With traditional politicking, the politician themselves has to get out there and make their case. If they are manipulative, it’s by definition in the public eye, and at least they can be called out for it and the public can make their choice. Manipulating social networks and deploying influencer bots, however, can be done under cover of darkness by hidden agents. It can even be done by a foreign power.

If these laboratory results apply to the real world, then the magnitude of this effect is sufficient so that the real contest for votes may be occurring behind the scenes among those trying to manipulate social media. We may be ultimately voting for influencer bots.

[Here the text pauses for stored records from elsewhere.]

(** ** Folds *)

Definition fold_with (t : NativeFold RootedPtr) (acc : RootedPtr) (state : NativeFoldState) (next_index : nat)
    (step : option RootedPtr) : NativeFold RootedPtr :=
  mkFold (fo_func t) (fo_func_type t) (fo_acc_type t) (fo_elem_type t) (fo_values t) acc (fo_order t) state next_index
    step.

Definition fold_value_at (t : NativeFold RootedPtr) (index : nat) : SM RootedPtr :=
  match fo_order t with
  | FoldLeft => get_item (fo_values t) index
  | FoldRight =>
      let* len := count_items (fo_values t) in
      if decide (len < index + 1) then mlift (fun _ => internal "native fold index out of bounds")
      else get_item (fo_values t) (len - (index + 1))
  end.

Definition fold_apply_first (t : NativeFold RootedPtr) : SM NativeStep :=
  let* arg := match fo_order t with FoldLeft => mret (fo_acc t) | FoldRight => fold_value_at t (fo_next_index t) end in
  let arg_type := match fo_order t with FoldLeft => fo_acc_type t | FoldRight => fo_elem_type t end in
  native_apply_step (fo_func t) (fo_func_type t) arg arg_type.

Definition fold_apply_second (t : NativeFold RootedPtr) : SM NativeStep :=
  let* step := mlift (fun _ => ok_or (fo_step t) "native fold missing step function") in
  let* arg := match fo_order t with FoldLeft => fold_value_at t (fo_next_index t) | FoldRight => mret (fo_acc t) end in
  let arg_type := match fo_order t with FoldLeft => fo_elem_type t | FoldRight => fo_acc_type t end in
  native_apply_step step (TFun arg_type (fo_acc_type t)) arg arg_type.

Definition fold_enter (t : NativeFold RootedPtr) : SM (NativeStep * NativeFold RootedPtr) :=
  let* is_empty := mlift (fun _ => items_is_empty (fo_values t)) in
  if is_empty then mret (StepReturn (fo_acc t), t)
  else
    let t := fold_with t (fo_acc t) FoldApplyFirst 0 (fo_step t) in
    let* step := fold_apply_first t in mret (step, t).

Definition fold_receive (t : NativeFold RootedPtr) (value : RootedPtr) : SM (NativeStep * NativeFold RootedPtr) :=
  match fo_state t with
  | FoldApplyFirst =>
      let t := fold_with t (fo_acc t) FoldApplySecond (fo_next_index t) (Some value) in
      let* step := fold_apply_second t in mret (step, t)
  | FoldApplySecond =>
      let next_index := S (fo_next_index t) in
      let* len := count_items (fo_values t) in
      if decide (next_index = len) then mret (StepReturn value, fold_with t value FoldApplySecond next_index None)
      else
        let t := fold_with t value FoldApplyFirst next_index None in
        let* step := fold_apply_first t in mret (step, t)
  | FoldEnter => mlift (fun _ => unexpected_child_result "native fold")
  end.

(** ** Dictionaries *)

Definition return_dict (entries : list (string * RootedPtr)) : SM NativeStep :=
  return_root (alloc_root_dict debug_assertions entries).

Definition dict_map_enter (t : NativeDictMap RootedPtr) : SM (NativeStep * NativeDictMap RootedPtr) :=
  if decide (dm_entries t = []) then let* step := return_dict [] in mret (step, t)
  else
    let len := length (dm_entries t) in
    mret (StepSchedule len, mkDictMap (dm_func t) (dm_func_type t) (dm_elem_type t) (dm_entries t) [] [] len).

Definition dict_map_receive (t : NativeDictMap RootedPtr) (child : FrameId) (value : RootedPtr)
  : SM (NativeStep * NativeDictMap RootedPtr) :=
  let name := "native dict map" in
  let* index := mlift (fun _ => ok_or (position child (dm_children t)) (name +:+ " received unknown child")) in
  let* entry := mlift (fun _ => ok_or (dm_entries t !! index) (name +:+ " result slot out of bounds")) in
  match btree_get (dm_output t) entry.1 with
  | Some _ => mlift (fun _ => internal (name +:+ " received duplicate child result"))
  | None =>
      let output := btree_insert entry.1 value (dm_output t) in
      let* remaining := mlift (fun _ => checked_pred (dm_remaining t) (name +:+ " received too many results")) in
      let t := mkDictMap (dm_func t) (dm_func_type t) (dm_elem_type t) (dm_entries t) (dm_children t) output remaining in
      if decide (remaining = 0) then let* step := return_dict output in mret (step, t) else mret (StepWait, t)
  end.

One solution is for the majority of voters to be more active and less passive in their information consumption. This gets back to media literacy, which I discussed previously. We have to curate our own information networks, evaluate their bias and reliability, and make sure we include a range of opinions and perspectives. There is a huge barrier to this, however – a previous study showed that people feel as if they are more informed, even as they retreat into an isolated media bubble. Social media gives people the illusion of being well informed, even when they are the victim of an echochamber and consume nothing but distorted information curated to cater to one point of view (one that may be on the fringe). This is how people convince themselves the world is flat. They honestly feel they have done their research and are thinking critically.

It’s simply too easy to subconsciously subjugate critical thinking to a world-view or narrative. It takes dedication to keep oneself out of such traps, to keep challenging your own views, and to seek out uncomfortable disconfirming information to test your own views. You have to seriously ask – can I be wrong. It’s also important not to anchor your identity or self-worth to one tribe or ideology. That has a massive distorting effect on your thinking (something called motivated reasoning).

All of this is old news, as old as humanity. What’s new is that the tools of influence and distortion are easier and more powerful. We have handed the strings to our democracy to anyone who wants to pull them. We need to find a way to take them back.